Association of Different Doses and Routes of Acute Cadmium Exposure With Bone Marrow Hypoplasia, Cellular and Biochemical Alterations in Male Wistar Rats.

Abstract

Cadmium is a widespread and non-biodegradable pollutant that is dangerous to living organisms. The routes of exposure and doses of pollutants are different, and it is extremely important to assess their toxicity. Three experimental groups received a single treatment of CdCl₂ (15 and 30 mg/kg orally; 15 OR and 30 OR group and 15 mg/kg intraperitoneally; 15 IP group) and one control group (Ctr). The toxic effects of Cd were examined on hematological and biochemical parameters, and histopathological observation of hepatocytes and bone marrow.
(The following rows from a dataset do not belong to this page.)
(** ** Where the names go wrong *)

(** A dependency whose protobuf package has the generated package's name is taken for it,
    though its Go package is another: its types are not qualified, and not imported. *)
Theorem dependency_taken_for_own :
  let req := MkRequest ["svc.proto"] "" [proto "dep.proto" (Some "svc") "example.com/other" ["M"] [];
               proto "svc.proto" (Some "api") "example.com/svc" ["R"] [example_service ".svc.M" ".api.R"]] in
  prepared req (λ t, goTypeName t ".svc.M") = Ok "M" ∧ prepared req svc_deps = Ok ∅.
Proof. by split; vm_compute. Qed.

(** A dependency whose protobuf package has the name of one that generated code imports
    takes its place: the code will say [client1.NewRPCClient]. *)
Theorem own_package_reassigned :
  let req := MkRequest ["svc.proto"] "" [proto "dep.proto" (Some "client") "example.com/client" ["M"] [];
               proto "svc.proto" (Some "svc") "example.com/svc" ["R"] [example_service ".svc.R" ".svc.R"]] in
  prepared req (λ t, Ok (t_pkgs t !! "client")) = Ok (Some "client1").
Proof. by vm_compute. Qed.

(** A dependency without a [go_package] is imported from nowhere: the directory that is
    computed for it is assigned to a variable that shadows the one that is used. *)
Theorem dependency_imported_from_nowhere :
  let req := MkRequest ["svc.proto"] "" [proto "dir/dep.proto" (Some "dep") "" ["M"] [];
               proto "svc.proto" (Some "svc") "" ["R"] [example_service ".dep.M" ".svc.R"]] in
  prepared req svc_deps = Ok {[ "dep" := "" ]}.
Proof. by vm_compute. Qed.

(** Of the files of the generated package that are not generated and have no [go_package],
    the first gets the package's name, and another an alias that nothing imports. *)
Theorem second_local_dependency :
  let req := MkRequest ["svc.proto"] "" [proto "a.proto" (Some "svc") "" ["A"] []; proto "b.proto" (Some "svc") "" ["B"] [];
               proto "svc.proto" (Some "svc") "" [] [example_service ".svc.A" ".svc.B"]] in
  prepared req (λ t, goTypeName t ".svc.A") = Ok "A" ∧ prepared req (λ t, goTypeName t ".svc.B") = Ok "svc1.B" ∧ prepared req svc_deps = Ok ∅.
Proof. by repeat split; vm_compute. Qed.

(** A file named as psrpc's options without a package ends the generator with a panic. *)
Theorem options_file_without_package :
  prepare noParams (MkRequest ["svc.proto"] "" [proto "options.proto" None "" [] []; proto "svc.proto" (Some "svc") "" [] []]) = Err Panicked.
Proof. by vm_compute. Qed.
Definition generateFileDescriptor (handled : nat) (file : FileDescriptorProto) : list line :=
  let b := descriptor file in
  P [] ++ P ["var "; "psrpcFileDescriptor" +:+ Itoa handled; " = []byte{"]
  ++ P [String "009" "" +:+ "// "; Itoa (length b); " bytes of a gzipped FileDescriptorProto"]
  ++ descriptor_lines (length b) b
  ++ P ["}"].

(** The text of a file, before it is reformatted. *)
Definition file_text (handled : nat) (file : FileDescriptorProto) : M (list line) :=
  imports ← generateImports file;
  version ← generateVersion;
  services ← generateServices t file 0 (f_Service file);
  Ok (generateFileHeader file ++ imports ++ version ++ services ++ generateFileDescriptor handled file).

(** [generate]: nothing for a file without services; code that does not parse ends the
    process. *)
Definition generate (handled : nat) (file : FileDescriptorProto) : M (option (string * string)) :=
  if bool_decide (f_Service file = []) then Ok None
  else
    ls ← file_text handled file;
    match reformat (text ls) with
    | Some content => Ok (Some (goFileName (t_sourceRelativePaths t) (t_modulePrefix t) file, string_of content))
    | None => Err BadSource
    end.

Fixpoint generate_files (handled : nat) (genFiles : list nat) : M (list (string * string)) :=
  match genFiles with
  | [] => Ok []
  | i :: genFiles =>
      file ← or_panic (t_files t !! i);
      r ← generate handled file;
      rest ← generate_files (match r with Some _ => S handled | None => handled end) genFiles;
      Ok (match r with Some f => f :: rest | None => rest end)
  end.
End files.

(** [Generate], after what [readGenRequest] refuses: the names and contents of the files;
    [params] is what the parameter is parsed to ([parses_to]). *)
Definition Generate `{Unicode, Growth, Printable, Environment} (req : CodeGeneratorRequest) (params : result param_error commandLineParams)
  : M (list (string * string)) :=
  check_request req;;
  params ← (match params with Ok p => Ok p | Err e => Err (BadParameter e) end);
  t ← prepare params req;
  generate_files t 0 (t_genFiles t).
Lemma server_registrations_balanced errVar methods : Forall good_method methods → balanced_lines (server_registrations t errVar methods).
Proof.
  intros Hm. revert errVar. induction Hm as [|m methods Hm _ IH]; intros errVar; [apply balanced_lines_nil|].
  cbn [server_registrations]. unfold server_registration, methodNameCamelCased. pose proof (CamelCase_plain _ (good_method_name _ Hm)).
  pose proof (register_methods_balanced [m] ltac:(by constructor)) as Hr. change (register_method <$> [m]) with (P (register_method m)) in Hr.
  destruct (_ || _); [by apply balanced_lines_app|]. specialize (IH true). unfold registerFuncName.
  apply balanced_lines_app; [|done]. apply balanced_lines_app; [done|].
  destruct errVar, (o_Stream (getOptions m)), (bool_decide (o_Type (getOptions m) = AFFINITY)); walk_lines.
Qed.

Lemma group_methods_balanced struct topics groups : plain_name struct → Forall topic_plain topics → Forall group_plain groups →
  balanced_lines (groups ≫= group_methods t struct topics).
Proof.
  intros Hst Htp. rewrite Forall_forall. intros Hg. apply balanced_lines_bind. intros g Hin. destruct (Hg g Hin) as (Hnames & Hty & Hgt).
  unfold group_methods. assert (Hreg : balanced_lines (g_methNames g ≫= λ methName,
        P ["    "; pkg t "server"; ".NewRegisterer(s.Register"; methName; "Topic, s.Deregister"; methName; "Topic),"])).
  { apply balanced_lines_bind. intros n Hn. rewrite Forall_forall in Hnames. specialize (Hnames n Hn). walk_lines. }
  revert Hreg. generalize (g_methNames g ≫= λ methName,
        P ["    "; pkg t "server"; ".NewRegisterer(s.Register"; methName; "Topic, s.Deregister"; methName; "Topic),"]) as regs. intros regs Hreg.
  walk_lines.
Qed.

Lemma generateServer_balanced service ls : good_service service → generateServer t service = Ok ls → balanced_lines ls.
Proof.
  intros [Hs Hm]. unfold generateServer, serviceStruct. pose proof (CamelCase_plain _ Hs) as Hname. fold (serviceNameCamelCased service) in Hname.
  destruct (typedTopicsForService service) as [topics|] eqn:Htp; cbn [mbind result_bind]; [|done]. apply typed_topics_plain in Htp; [|done].
  destruct (unexported _) as [structName|] eqn:Hu; cbn [mbind result_bind fmap result_fmap]; [|done].
  apply unexported_plain in Hu; [|by apply CamelCase_ident].
  assert (Hst : plain_name (structName +:+ "Server")) by (apply plain_app; [done|plain_literal]).
  revert Hst. generalize (structName +:+ "Server") as struct. intros struct Hst.
  destruct (for_methods _ _ _) as [methods|] eqn:Hmeth; cbn [mbind result_bind]; [|done].
  apply for_methods_balanced in Hmeth; [|done|intros j m l Hgm; by apply server_method_balanced].
  destruct (topicGroupsForService service) as [groups|] eqn:Hg; cbn [mbind result_bind]; [|done]. apply groups_plain in Hg; [|done].
  pose proof (group_methods_balanced struct topics groups Hst Htp Hg) as Hgm.
  pose proof (server_registrations_balanced false _ Hm) as Hreg. intros [= <-]. walk_lines.
Qed.

Lemma generateUnimplementedServer_balanced service ls : good_service service → generateUnimplementedServer t service = Ok ls → balanced_lines ls.
Proof.
  intros [Hs Hm]. unfold generateUnimplementedServer. pose proof (CamelCase_plain _ Hs) as Hname. fold (serviceNameCamelCased service) in Hname.
  assert (Hst : plain_name ("Unimplemented" +:+ serviceNameCamelCased service +:+ "Server")) by (repeat apply plain_app; (done || plain_literal)).
  revert Hst. generalize ("Unimplemented" +:+ serviceNameCamelCased service +:+ "Server") as struct. intros struct Hst.
  destruct (for_methods _ _ _) as [methods|] eqn:Hmeth; cbn [mbind result_bind]; [|done].
  apply for_methods_balanced in Hmeth; [|done|intros j m l Hgm; by apply unimplemented_balanced]. intros [= <-]. walk_lines.
Qed.

Lemma generateService_balanced file svc service ls : good_service service → generateService t file svc service = Ok ls → balanced_lines ls.
Proof.
  intros Hgs. unfold generateService.
  destruct (generateInterface t file svc service IClient) as [i1|] eqn:H1; cbn [mbind result_bind]; [|done].
  destruct (generateInterface t file svc service IServerImpl) as [i2|] eqn:H2; cbn [mbind result_bind]; [|done].
  destruct (generateInterface t file svc service IServer) as [i3|] eqn:H3; cbn [mbind result_bind]; [|done].
  destruct (generateClient t service) as [c|] eqn:H4; cbn [mbind result_bind]; [|done].
  destruct (generateServer t service) as [s|] eqn:H5; cbn [mbind result_bind]; [|done].
  destruct (generateUnimplementedServer t service) as [u|] eqn:H6; cbn [mbind result_bind]; [|done].
  apply generateInterface_balanced in H1, H2, H3; [|done..]. apply generateClient_balanced in H4; [|done].
  apply generateServer_balanced in H5; [|done]. apply generateUnimplementedServer_balanced in H6; [|done].
  assert (Hsec : ∀ title, plain_name title → balanced_lines (sectionComment (serviceNameCamelCased service +:+ title))).
  { intros title Ht. apply sectionComment_balanced, plain_app; [apply CamelCase_plain, Hgs|done]. }
  intros Hls. assert (ls = sectionComment (serviceNameCamelCased service +:+ " Client Interface") ++ i1
    ++ sectionComment (serviceNameCamelCased service +:+ " ServerImpl Interface") ++ i2
    ++ sectionComment (serviceNameCamelCased service +:+ " Server Interface") ++ i3
    ++ sectionComment (serviceNameCamelCased service +:+ " Client") ++ c
    ++ sectionComment (serviceNameCamelCased service +:+ " Server") ++ s
    ++ sectionComment (serviceNameCamelCased service +:+ " Unimplemented Server") ++ u) as -> by congruence.
  repeat (apply balanced_lines_app; [first [done|apply Hsec; plain_literal]|]). done.
Qed.

Lemma generateServices_balanced file svc services ls : Forall good_service services → generateServices t file svc services = Ok ls → balanced_lines ls.
Proof.
  intros Hs. revert svc ls. induction Hs as [|s services Hs _ IH]; intros svc ls; cbn [generateServices]; [intros [= <-]; apply balanced_lines_nil|].
  destruct (generateService t file svc s) as [l1|] eqn:H1; cbn [mbind result_bind]; [|done].
  destruct (generateServices t file (S svc) services) as [l2|] eqn:H2; cbn [mbind result_bind]; [|done].
  intros [= <-]. apply balanced_lines_app; [by eapply generateService_balanced|by eapply IH].
Qed.
End emit.

(** ** Of a file *)

Section files.
Context `{Printable, Environment}.

(** A quoted string is one. *)
Lemma walk_in_string l st : Forall (λ c, c ≠ "034"%char ∧ c ≠ "010"%char ∧ c ≠ backslash) l → walk l (InString, st) = Some (InString, st).
Proof. induction 1 as [|c l (? & ? & ?) _ IH]; [done|]. cbn [walk scan_char]. by rewrite !bool_decide_eq_false_2 by done. Qed.

Lemma plain_in_string c : plain c = true → c ≠ "034"%char ∧ c ≠ "010"%char ∧ c ≠ backslash.
Proof. intros Hc%bool_decide_eq_true. rewrite !not_elem_of_cons in Hc. destruct_and!. done. Qed.

Lemma walk_escape c l st : c ≠ "010"%char → walk (backslash :: c :: l) (InString, st) = walk l (InString, st).
Proof. intros Hc. change (walk (backslash :: c :: l) (InString, st)) with (walk (c :: l) (Escaped, st)). cbn [walk scan_char]. by rewrite bool_decide_eq_false_2. Qed.

Lemma hex_plain r shifts : Forall (λ c, plain c = true) (hex_digits r shifts).
Proof.
  apply Forall_fmap, Forall_forall. intros s _. simpl. apply (hex_digit_all (λ c _, plain c = true)).
  intros n _. assert (Hall : Forall (λ c, plain c = true) (bytes_of lowerHex)) by plain_literal.
  rewrite Forall_forall in Hall. destruct (nth_in_or_default (Z.to_nat n) (bytes_of lowerHex) "0"%char) as [Hin| ->]; [|done].
  by apply Hall, list_elem_of_In.
Qed.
Leukocytopenia and granulopenia were recorded in 30-OR, and thrombocytopenia in 15-OR and 15-IP. 30-OR causes a decrease in RBC, and 15-IP causes changes in RBC count. Renal markers (CRE and BUN) show a correlation with 15-OR dose, inflammatory marker CRP shows a positive correlation with 15-IP dose, LDH as a biomarker of oxidative stress and CK as a biomarker of membrane damage were significantly increased in all experimental groups. The hepatocyte membrane and the size of the nucleolus have changed in all groups, and the highest degree in 15-IP. Bone marrow hypoplasia was noted with oral doses, and basophilia and an increased number of lymphoblasts and myeloblasts and immature hematopoietic cells with toxic granulations in 15-IP. Single doses of Cd cause serious toxicological changes in blood and tissues. Oral doses cause significant tissue-specific microscopic lesions observed in the liver during histopathology and bone marrow hypoplasia compared with intraperitoneal administration. Intraperitoneal administration shows a strong correlation with renal, inflammatory and stress markers compared to oral administration.